---- DATA TO PROCESS
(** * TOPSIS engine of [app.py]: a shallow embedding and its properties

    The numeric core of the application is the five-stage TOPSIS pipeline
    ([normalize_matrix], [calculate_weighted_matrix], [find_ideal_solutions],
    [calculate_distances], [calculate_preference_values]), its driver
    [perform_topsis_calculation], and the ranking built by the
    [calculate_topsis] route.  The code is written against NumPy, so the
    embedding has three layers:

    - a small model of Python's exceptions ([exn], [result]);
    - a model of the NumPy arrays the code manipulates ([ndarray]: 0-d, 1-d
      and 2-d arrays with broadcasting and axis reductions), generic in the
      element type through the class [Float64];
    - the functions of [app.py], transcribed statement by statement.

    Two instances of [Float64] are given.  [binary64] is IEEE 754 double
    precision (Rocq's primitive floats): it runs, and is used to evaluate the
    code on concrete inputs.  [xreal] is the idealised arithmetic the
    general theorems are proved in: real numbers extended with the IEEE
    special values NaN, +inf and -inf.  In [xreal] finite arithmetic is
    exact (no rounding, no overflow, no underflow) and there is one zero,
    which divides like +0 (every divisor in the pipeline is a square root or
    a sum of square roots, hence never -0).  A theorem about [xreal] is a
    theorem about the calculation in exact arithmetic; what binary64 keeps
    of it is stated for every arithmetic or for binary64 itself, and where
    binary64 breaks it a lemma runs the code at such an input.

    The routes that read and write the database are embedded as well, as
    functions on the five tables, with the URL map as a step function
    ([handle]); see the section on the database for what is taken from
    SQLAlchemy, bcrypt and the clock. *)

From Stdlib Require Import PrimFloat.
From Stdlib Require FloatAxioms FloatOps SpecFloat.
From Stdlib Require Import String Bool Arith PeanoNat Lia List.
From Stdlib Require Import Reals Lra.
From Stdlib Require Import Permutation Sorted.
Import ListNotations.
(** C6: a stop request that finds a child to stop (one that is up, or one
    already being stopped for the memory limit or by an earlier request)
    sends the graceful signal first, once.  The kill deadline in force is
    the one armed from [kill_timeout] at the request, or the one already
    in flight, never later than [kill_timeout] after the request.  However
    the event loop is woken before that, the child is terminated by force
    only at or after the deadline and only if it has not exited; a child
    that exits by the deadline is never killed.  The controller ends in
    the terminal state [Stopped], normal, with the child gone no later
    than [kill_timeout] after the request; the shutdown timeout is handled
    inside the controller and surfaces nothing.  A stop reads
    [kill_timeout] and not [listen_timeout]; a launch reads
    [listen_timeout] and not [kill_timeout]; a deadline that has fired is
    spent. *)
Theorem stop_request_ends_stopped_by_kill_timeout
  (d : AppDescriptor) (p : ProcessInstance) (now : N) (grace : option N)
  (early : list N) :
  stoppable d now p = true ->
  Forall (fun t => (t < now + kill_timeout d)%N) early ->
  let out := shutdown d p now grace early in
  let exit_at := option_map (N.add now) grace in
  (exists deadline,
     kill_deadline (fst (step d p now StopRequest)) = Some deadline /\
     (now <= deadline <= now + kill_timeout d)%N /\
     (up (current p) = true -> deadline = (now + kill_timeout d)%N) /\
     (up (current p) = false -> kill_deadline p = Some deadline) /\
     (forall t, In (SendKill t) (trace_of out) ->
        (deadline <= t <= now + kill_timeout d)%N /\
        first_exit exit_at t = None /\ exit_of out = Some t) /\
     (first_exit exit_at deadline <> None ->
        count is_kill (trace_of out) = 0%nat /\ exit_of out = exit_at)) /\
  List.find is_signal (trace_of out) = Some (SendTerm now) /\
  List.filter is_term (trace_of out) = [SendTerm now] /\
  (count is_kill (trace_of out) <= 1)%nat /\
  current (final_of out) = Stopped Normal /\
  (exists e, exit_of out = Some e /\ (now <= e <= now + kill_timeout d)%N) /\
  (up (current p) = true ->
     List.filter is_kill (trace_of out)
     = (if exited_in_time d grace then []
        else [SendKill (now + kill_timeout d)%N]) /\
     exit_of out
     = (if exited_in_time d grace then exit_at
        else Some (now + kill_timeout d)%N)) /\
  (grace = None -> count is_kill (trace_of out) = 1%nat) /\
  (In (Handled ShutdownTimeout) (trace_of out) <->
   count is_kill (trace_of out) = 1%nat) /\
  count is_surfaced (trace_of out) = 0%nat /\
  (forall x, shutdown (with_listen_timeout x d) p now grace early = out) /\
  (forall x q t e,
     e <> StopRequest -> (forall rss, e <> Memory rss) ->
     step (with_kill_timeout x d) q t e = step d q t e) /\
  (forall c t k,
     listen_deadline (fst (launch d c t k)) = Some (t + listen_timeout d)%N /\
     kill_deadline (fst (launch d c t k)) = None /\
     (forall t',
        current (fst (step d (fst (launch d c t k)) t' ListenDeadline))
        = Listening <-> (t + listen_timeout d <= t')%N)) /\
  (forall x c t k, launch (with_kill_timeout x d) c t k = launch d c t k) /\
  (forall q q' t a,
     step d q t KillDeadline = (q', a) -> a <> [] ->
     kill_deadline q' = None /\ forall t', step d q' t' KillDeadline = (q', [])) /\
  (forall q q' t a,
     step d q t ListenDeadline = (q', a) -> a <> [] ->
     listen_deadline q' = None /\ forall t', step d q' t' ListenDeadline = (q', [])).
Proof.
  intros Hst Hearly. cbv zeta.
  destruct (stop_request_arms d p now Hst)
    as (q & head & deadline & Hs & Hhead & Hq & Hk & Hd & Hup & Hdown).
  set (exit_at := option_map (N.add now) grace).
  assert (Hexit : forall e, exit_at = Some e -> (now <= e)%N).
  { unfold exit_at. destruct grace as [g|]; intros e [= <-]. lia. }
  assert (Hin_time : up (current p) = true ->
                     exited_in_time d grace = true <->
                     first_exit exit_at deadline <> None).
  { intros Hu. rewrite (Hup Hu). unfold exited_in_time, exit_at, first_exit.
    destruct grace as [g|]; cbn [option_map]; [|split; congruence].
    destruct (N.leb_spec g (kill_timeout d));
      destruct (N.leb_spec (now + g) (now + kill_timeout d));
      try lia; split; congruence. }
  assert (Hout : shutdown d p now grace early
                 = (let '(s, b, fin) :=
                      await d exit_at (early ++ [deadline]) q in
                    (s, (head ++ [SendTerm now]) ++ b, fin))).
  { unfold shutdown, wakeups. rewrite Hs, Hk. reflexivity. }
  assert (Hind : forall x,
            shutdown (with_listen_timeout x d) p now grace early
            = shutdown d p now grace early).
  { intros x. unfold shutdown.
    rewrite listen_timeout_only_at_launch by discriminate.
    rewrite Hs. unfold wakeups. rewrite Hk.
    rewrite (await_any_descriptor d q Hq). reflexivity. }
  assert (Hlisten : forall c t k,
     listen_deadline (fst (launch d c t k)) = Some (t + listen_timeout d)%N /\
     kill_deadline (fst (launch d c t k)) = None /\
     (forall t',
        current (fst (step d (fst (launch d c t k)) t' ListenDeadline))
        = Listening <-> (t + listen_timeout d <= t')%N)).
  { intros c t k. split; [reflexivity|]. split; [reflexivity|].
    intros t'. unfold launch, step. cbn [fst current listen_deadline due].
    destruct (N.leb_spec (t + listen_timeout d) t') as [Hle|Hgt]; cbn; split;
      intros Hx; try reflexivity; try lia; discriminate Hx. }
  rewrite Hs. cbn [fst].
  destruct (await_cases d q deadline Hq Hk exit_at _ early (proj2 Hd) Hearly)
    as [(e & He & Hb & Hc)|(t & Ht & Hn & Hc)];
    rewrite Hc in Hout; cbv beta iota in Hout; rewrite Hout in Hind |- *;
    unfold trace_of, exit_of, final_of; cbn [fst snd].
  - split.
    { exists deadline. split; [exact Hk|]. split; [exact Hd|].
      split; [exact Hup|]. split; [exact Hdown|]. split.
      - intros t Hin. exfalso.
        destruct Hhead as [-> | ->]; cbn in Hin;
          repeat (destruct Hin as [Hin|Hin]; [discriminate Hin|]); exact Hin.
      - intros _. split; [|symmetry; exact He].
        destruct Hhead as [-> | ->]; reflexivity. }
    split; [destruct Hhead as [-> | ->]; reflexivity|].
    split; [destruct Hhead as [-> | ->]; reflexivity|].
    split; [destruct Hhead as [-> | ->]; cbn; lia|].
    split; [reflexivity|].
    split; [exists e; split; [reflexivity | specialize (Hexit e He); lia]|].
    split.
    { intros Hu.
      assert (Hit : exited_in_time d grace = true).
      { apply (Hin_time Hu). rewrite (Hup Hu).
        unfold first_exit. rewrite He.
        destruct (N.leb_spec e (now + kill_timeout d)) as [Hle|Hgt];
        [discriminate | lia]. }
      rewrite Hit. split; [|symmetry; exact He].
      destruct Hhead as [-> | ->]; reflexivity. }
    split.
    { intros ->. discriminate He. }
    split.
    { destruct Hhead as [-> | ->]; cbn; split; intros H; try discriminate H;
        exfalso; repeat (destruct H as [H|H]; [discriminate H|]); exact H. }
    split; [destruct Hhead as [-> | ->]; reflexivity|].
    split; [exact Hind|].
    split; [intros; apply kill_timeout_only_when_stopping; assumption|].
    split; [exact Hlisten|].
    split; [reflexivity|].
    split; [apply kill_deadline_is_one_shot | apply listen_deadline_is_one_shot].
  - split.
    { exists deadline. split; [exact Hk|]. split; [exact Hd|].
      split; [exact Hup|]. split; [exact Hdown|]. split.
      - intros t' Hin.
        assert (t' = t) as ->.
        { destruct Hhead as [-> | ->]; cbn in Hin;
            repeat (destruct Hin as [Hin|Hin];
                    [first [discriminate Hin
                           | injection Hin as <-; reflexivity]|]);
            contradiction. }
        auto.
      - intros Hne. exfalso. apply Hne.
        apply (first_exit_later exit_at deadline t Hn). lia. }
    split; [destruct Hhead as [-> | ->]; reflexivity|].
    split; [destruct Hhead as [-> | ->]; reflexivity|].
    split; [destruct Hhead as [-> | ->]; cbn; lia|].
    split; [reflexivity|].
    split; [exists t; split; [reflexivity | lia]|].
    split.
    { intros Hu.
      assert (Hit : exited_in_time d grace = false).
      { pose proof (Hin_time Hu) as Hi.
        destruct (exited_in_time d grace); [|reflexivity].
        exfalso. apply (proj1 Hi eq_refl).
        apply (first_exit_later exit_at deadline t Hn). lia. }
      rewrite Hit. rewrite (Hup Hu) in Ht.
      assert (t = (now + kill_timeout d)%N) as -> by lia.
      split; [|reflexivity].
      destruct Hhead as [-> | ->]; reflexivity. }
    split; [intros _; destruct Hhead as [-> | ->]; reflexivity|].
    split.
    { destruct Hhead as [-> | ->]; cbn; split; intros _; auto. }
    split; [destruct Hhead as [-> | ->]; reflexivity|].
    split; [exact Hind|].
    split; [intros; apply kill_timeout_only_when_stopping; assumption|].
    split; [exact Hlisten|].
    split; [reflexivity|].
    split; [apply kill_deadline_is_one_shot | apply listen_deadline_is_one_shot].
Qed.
--------
TASK REQUIREMENTS →
Write only the number of lines in the listing that hold the word "None".

RESPONSE →
8